Work to complete -
The exercise calls for every entry that follows to be repeated exactly.
--- --- ---
(** C7, amended: from the initial record with an interval of 0.4 and for
    every starting time [t] of at least 0.4, a single press at [t], a
    double press at [t + 0.1] and a single press at [t + 0.15] give level
    1, level 2 and suppression, in this order. *)
Theorem single_double_single (t : Q) :
  0.4 <= t ->
  presses [(BUTTON_PRESS, t); (_2BUTTON_PRESS, t + 0.1);
           (BUTTON_PRESS, t + 0.15)] (init 0.4) =
  inr ([(false, Some 1%nat); (false, Some 2%nat); (true, None)],
       record 2 (t + 0.1) (record 1 t (init 0.4))).
Proof.
  intros Ht. unfold presses, handlers_by_type, bind, init.
  rewrite _handle_1button_press_eq.
  rewrite (Qltb_false (t - 0) 0.4) by lra.
  unfold record. simpl.
  rewrite _handle_2button_press_eq.
  rewrite (Qltb_false (t + 0.1 - 0) 0.4) by lra.
  unfold record. simpl.
  rewrite _handle_1button_press_eq.
  rewrite (Qltb_false (t + 0.15 - 0) 0.4) by lra.
  rewrite (Qltb_true (t + 0.15 - (t + 0.1)) 0.4) by lra.
  reflexivity.
Qed.

Lemma single_double_single_witness :
  presses [(BUTTON_PRESS, 7); (_2BUTTON_PRESS, 7 + 0.1);
           (BUTTON_PRESS, 7 + 0.15)] (init 0.4) =
  inr ([(false, Some 1%nat); (false, Some 2%nat); (true, None)],
       record 2 (7 + 0.1) (record 1 7 (init 0.4))).
Proof.
  apply (single_double_single 7). vm_compute. discriminate.
Defined.

(** ** What a handler may change *)

(** C9: on a well-formed record each of the three handlers returns, and
    returns either suppression, with the helper unchanged, or a level [L]
    between 1 and 5, with entry [L] of the record set to [now] and every
    other entry, and the interval, unchanged. *)
Theorem handlers_frame (ty : press) (now : Q) (h : helper) :
  well_formed h ->
  exists r h',
    handlers_by_type ty now h = inr (r, h') /\
    (suppressed h r h' \/ exists L, emitted now h L r h').
Proof.
  intros W.
  assert (Hemit : forall L, (1 <= L <= 5)%nat ->
            exists r h', inr ((false, Some L), record L now h) =
                           (inr (r, h') : exn + (bool * option nat) * helper) /\
              (suppressed h r h' \/ exists L, emitted now h L r h')).
  { intros L HL. eexists _, _. split; [reflexivity|]. right. exists L.
    unfold emitted, record. cbn [_time_of_last_click _double_click_time].
    repeat split; try lia.
    - apply list_lookup_insert_eq. rewrite (proj1 W). lia.
    - intros j Hj. apply list_lookup_insert_ne. congruence. }
  assert (Hsupp : exists r h', inr ((true, None), h) =
                           (inr (r, h') : exn + (bool * option nat) * helper) /\
              (suppressed h r h' \/ exists L, emitted now h L r h')).
  { eexists _, _. split; [reflexivity|]. left. split; reflexivity. }
  revert Hemit Hsupp. explicit h. intros Hemit Hsupp.
  destruct ty; simpl.
  - rewrite _handle_1button_press_eq.
    repeat match goal with |- context [if ?b then _ else _] => destruct b end;
      first [exact Hsupp | apply Hemit; lia].
  - rewrite _handle_2button_press_eq.
    repeat match goal with |- context [if ?b then _ else _] => destruct b end;
      first [exact Hsupp | apply Hemit; lia].
  - rewrite _handle_3button_press_eq.
    repeat match goal with |- context [if ?b then _ else _] => destruct b end;
      first [exact Hsupp | apply Hemit; lia].
Qed.

Lemma handlers_frame_witness :
  exists r h', handlers_by_type _2BUTTON_PRESS 7 (init 0.4) = inr (r, h').
Proof.
  destruct (handlers_frame _2BUTTON_PRESS 7 (init 0.4) (init_well_formed 0.4))
    as (r & h' & Hrun & _).
  exists r, h'. exact Hrun.
Defined.

Close Scope Q_scope.

(** ** The matcher stays inside the text *)

Lemma get_Some_lt (T : string) (i : nat) (c : ascii) :
  String.get i T = Some c -> (i < String.length T)%nat.
Proof.
  revert i. induction T as [|a T IH]; intros [|i]; simpl;
    try discriminate; try lia.
  intros H. apply IH in H. lia.
Qed.

Section MatcherBounds.

Variables (fl : re_flags) (T : string).

Lemma one_advances ok : advances T (one T ok).
Proof.
  intros i k e Hi. unfold one.
  destruct (String.get i T) as [c|] eqn:Hget; [|discriminate].
  apply get_Some_lt in Hget.
  destruct (ok c); [|discriminate].
  intros Hk. exists (S i). split; [lia|exact Hk].
Qed.

Lemma repeat_greedy_advances body n :
  advances T body -> advances T (repeat_greedy body n).
Proof.
  intros Hbody. induction n as [|n IH]; intros i k e Hi; simpl.
  - intros Hk. exists i. split; [lia|exact Hk].
  - destruct (body i _) as [e'|] eqn:Hb.
    + intros [= ->]. apply Hbody in Hb; [|exact Hi].
      destruct Hb as (j & Hj & Hk).
      destruct (i <? j)%nat; [|exists j; split; [lia|exact Hk]].
      apply IH in Hk; [|lia].
      destruct Hk as (j' & Hj' & Hk). exists j'. split; [lia|exact Hk].
    + intros Hk. exists i. split; [lia|exact Hk].
Qed.

Lemma match_at_advances r : advances T (match_at fl T r).
Proof.
  induction r as [| c | | negate ranges | | | r1 IH1 r2 IH2 | r1 IH1 r2 IH2
                 | r IH]; simpl.
  - intros i k e Hi Hk. exists i. split; [lia|exact Hk].
  - apply one_advances.
  - apply one_advances.
  - apply one_advances.
  - intros i k e Hi. destruct (at_bol fl T i); [|discriminate].
    intros Hk. exists i. split; [lia|exact Hk].
  - intros i k e Hi. destruct (at_eol fl T i); [|discriminate].
    intros Hk. exists i. split; [lia|exact Hk].
  - intros i k e Hi H1. apply IH1 in H1; [|exact Hi].
    destruct H1 as (j & Hj & H2). apply IH2 in H2; [|lia].
    destruct H2 as (j' & Hj' & Hk). exists j'. split; [lia|exact Hk].
  - intros i k e Hi. destruct (match_at fl T r1 i k) as [e'|] eqn:H1.
    + intros [= ->]. apply IH1 in H1; assumption.
    + intros H2. apply IH2 in H2; assumption.
  - intros i k e Hi. apply repeat_greedy_advances; assumption.
Qed.

Lemma scan_span r n i s e :
  (i <= String.length T)%nat -> (i + n <= S (String.length T))%nat ->
  scan fl T r n i = Some (s, e) ->
  (i <= s <= e)%nat /\ (e <= String.length T)%nat /\
  match_at fl T r s Some = Some e.
Proof.
  revert i. induction n as [|n IH]; intros i Hi Hn; simpl; [discriminate|].
  destruct (match_at fl T r i Some) as [e'|] eqn:Hm.
  - intros [= <- <-]. pose proof Hm as Hm'.
    apply match_at_advances in Hm; [|exact Hi].
    destruct Hm as (j & Hj & [= ->]). repeat split; try lia. exact Hm'.
  - intros Hs. destruct n as [|n']; [discriminate|].
    apply IH in Hs; [|lia|lia]. destruct Hs as (? & ? & ?).
    repeat split; try lia. assumption.
Qed.

End MatcherBounds.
--- --- ---
Solution to this exercise -
(** C7, amended: from the initial record with an interval of 0.4 and for
    every starting time [t] of at least 0.4, a single press at [t], a
    double press at [t + 0.1] and a single press at [t + 0.15] give level
    1, level 2 and suppression, in this order. *)
Theorem single_double_single (t : Q) :
  0.4 <= t ->
  presses [(BUTTON_PRESS, t); (_2BUTTON_PRESS, t + 0.1);
           (BUTTON_PRESS, t + 0.15)] (init 0.4) =
  inr ([(false, Some 1%nat); (false, Some 2%nat); (true, None)],
       record 2 (t + 0.1) (record 1 t (init 0.4))).
Proof.
  intros Ht. unfold presses, handlers_by_type, bind, init.
  rewrite _handle_1button_press_eq.
  rewrite (Qltb_false (t - 0) 0.4) by lra.
  unfold record. simpl.
  rewrite _handle_2button_press_eq.
  rewrite (Qltb_false (t + 0.1 - 0) 0.4) by lra.
  unfold record. simpl.
  rewrite _handle_1button_press_eq.
  rewrite (Qltb_false (t + 0.15 - 0) 0.4) by lra.
  rewrite (Qltb_true (t + 0.15 - (t + 0.1)) 0.4) by lra.
  reflexivity.
Qed.

Lemma single_double_single_witness :
  presses [(BUTTON_PRESS, 7); (_2BUTTON_PRESS, 7 + 0.1);
           (BUTTON_PRESS, 7 + 0.15)] (init 0.4) =
  inr ([(false, Some 1%nat); (false, Some 2%nat); (true, None)],
       record 2 (7 + 0.1) (record 1 7 (init 0.4))).
Proof.
  apply (single_double_single 7). vm_compute. discriminate.
Defined.

(** ** What a handler may change *)

(** C9: on a well-formed record each of the three handlers returns, and
    returns either suppression, with the helper unchanged, or a level [L]
    between 1 and 5, with entry [L] of the record set to [now] and every
    other entry, and the interval, unchanged. *)
Theorem handlers_frame (ty : press) (now : Q) (h : helper) :
  well_formed h ->
  exists r h',
    handlers_by_type ty now h = inr (r, h') /\
    (suppressed h r h' \/ exists L, emitted now h L r h').
Proof.
  intros W.
  assert (Hemit : forall L, (1 <= L <= 5)%nat ->
            exists r h', inr ((false, Some L), record L now h) =
                           (inr (r, h') : exn + (bool * option nat) * helper) /\
              (suppressed h r h' \/ exists L, emitted now h L r h')).
  { intros L HL. eexists _, _. split; [reflexivity|]. right. exists L.
    unfold emitted, record. cbn [_time_of_last_click _double_click_time].
    repeat split; try lia.
    - apply list_lookup_insert_eq. rewrite (proj1 W). lia.
    - intros j Hj. apply list_lookup_insert_ne. congruence. }
  assert (Hsupp : exists r h', inr ((true, None), h) =
                           (inr (r, h') : exn + (bool * option nat) * helper) /\
              (suppressed h r h' \/ exists L, emitted now h L r h')).
  { eexists _, _. split; [reflexivity|]. left. split; reflexivity. }
  revert Hemit Hsupp. explicit h. intros Hemit Hsupp.
  destruct ty; simpl.
  - rewrite _handle_1button_press_eq.
    repeat match goal with |- context [if ?b then _ else _] => destruct b end;
      first [exact Hsupp | apply Hemit; lia].
  - rewrite _handle_2button_press_eq.
    repeat match goal with |- context [if ?b then _ else _] => destruct b end;
      first [exact Hsupp | apply Hemit; lia].
  - rewrite _handle_3button_press_eq.
    repeat match goal with |- context [if ?b then _ else _] => destruct b end;
      first [exact Hsupp | apply Hemit; lia].
Qed.

Lemma handlers_frame_witness :
  exists r h', handlers_by_type _2BUTTON_PRESS 7 (init 0.4) = inr (r, h').
Proof.
  destruct (handlers_frame _2BUTTON_PRESS 7 (init 0.4) (init_well_formed 0.4))
    as (r & h' & Hrun & _).
  exists r, h'. exact Hrun.
Defined.

Close Scope Q_scope.

(** ** The matcher stays inside the text *)

Lemma get_Some_lt (T : string) (i : nat) (c : ascii) :
  String.get i T = Some c -> (i < String.length T)%nat.
Proof.
  revert i. induction T as [|a T IH]; intros [|i]; simpl;
    try discriminate; try lia.
  intros H. apply IH in H. lia.
Qed.

Section MatcherBounds.

Variables (fl : re_flags) (T : string).

Lemma one_advances ok : advances T (one T ok).
Proof.
  intros i k e Hi. unfold one.
  destruct (String.get i T) as [c|] eqn:Hget; [|discriminate].
  apply get_Some_lt in Hget.
  destruct (ok c); [|discriminate].
  intros Hk. exists (S i). split; [lia|exact Hk].
Qed.

Lemma repeat_greedy_advances body n :
  advances T body -> advances T (repeat_greedy body n).
Proof.
  intros Hbody. induction n as [|n IH]; intros i k e Hi; simpl.
  - intros Hk. exists i. split; [lia|exact Hk].
  - destruct (body i _) as [e'|] eqn:Hb.
    + intros [= ->]. apply Hbody in Hb; [|exact Hi].
      destruct Hb as (j & Hj & Hk).
      destruct (i <? j)%nat; [|exists j; split; [lia|exact Hk]].
      apply IH in Hk; [|lia].
      destruct Hk as (j' & Hj' & Hk). exists j'. split; [lia|exact Hk].
    + intros Hk. exists i. split; [lia|exact Hk].
Qed.

Lemma match_at_advances r : advances T (match_at fl T r).
Proof.
  induction r as [| c | | negate ranges | | | r1 IH1 r2 IH2 | r1 IH1 r2 IH2
                 | r IH]; simpl.
  - intros i k e Hi Hk. exists i. split; [lia|exact Hk].
  - apply one_advances.
  - apply one_advances.
  - apply one_advances.
  - intros i k e Hi. destruct (at_bol fl T i); [|discriminate].
    intros Hk. exists i. split; [lia|exact Hk].
  - intros i k e Hi. destruct (at_eol fl T i); [|discriminate].
    intros Hk. exists i. split; [lia|exact Hk].
  - intros i k e Hi H1. apply IH1 in H1; [|exact Hi].
    destruct H1 as (j & Hj & H2). apply IH2 in H2; [|lia].
    destruct H2 as (j' & Hj' & Hk). exists j'. split; [lia|exact Hk].
  - intros i k e Hi. destruct (match_at fl T r1 i k) as [e'|] eqn:H1.
    + intros [= ->]. apply IH1 in H1; assumption.
    + intros H2. apply IH2 in H2; assumption.
  - intros i k e Hi. apply repeat_greedy_advances; assumption.
Qed.

Lemma scan_span r n i s e :
  (i <= String.length T)%nat -> (i + n <= S (String.length T))%nat ->
  scan fl T r n i = Some (s, e) ->
  (i <= s <= e)%nat /\ (e <= String.length T)%nat /\
  match_at fl T r s Some = Some e.
Proof.
  revert i. induction n as [|n IH]; intros i Hi Hn; simpl; [discriminate|].
  destruct (match_at fl T r i Some) as [e'|] eqn:Hm.
  - intros [= <- <-]. pose proof Hm as Hm'.
    apply match_at_advances in Hm; [|exact Hi].
    destruct Hm as (j & Hj & [= ->]). repeat split; try lia. exact Hm'.
  - intros Hs. destruct n as [|n']; [discriminate|].
    apply IH in Hs; [|lia|lia]. destruct Hs as (? & ? & ?).
    repeat split; try lia. assumption.
Qed.

End MatcherBounds.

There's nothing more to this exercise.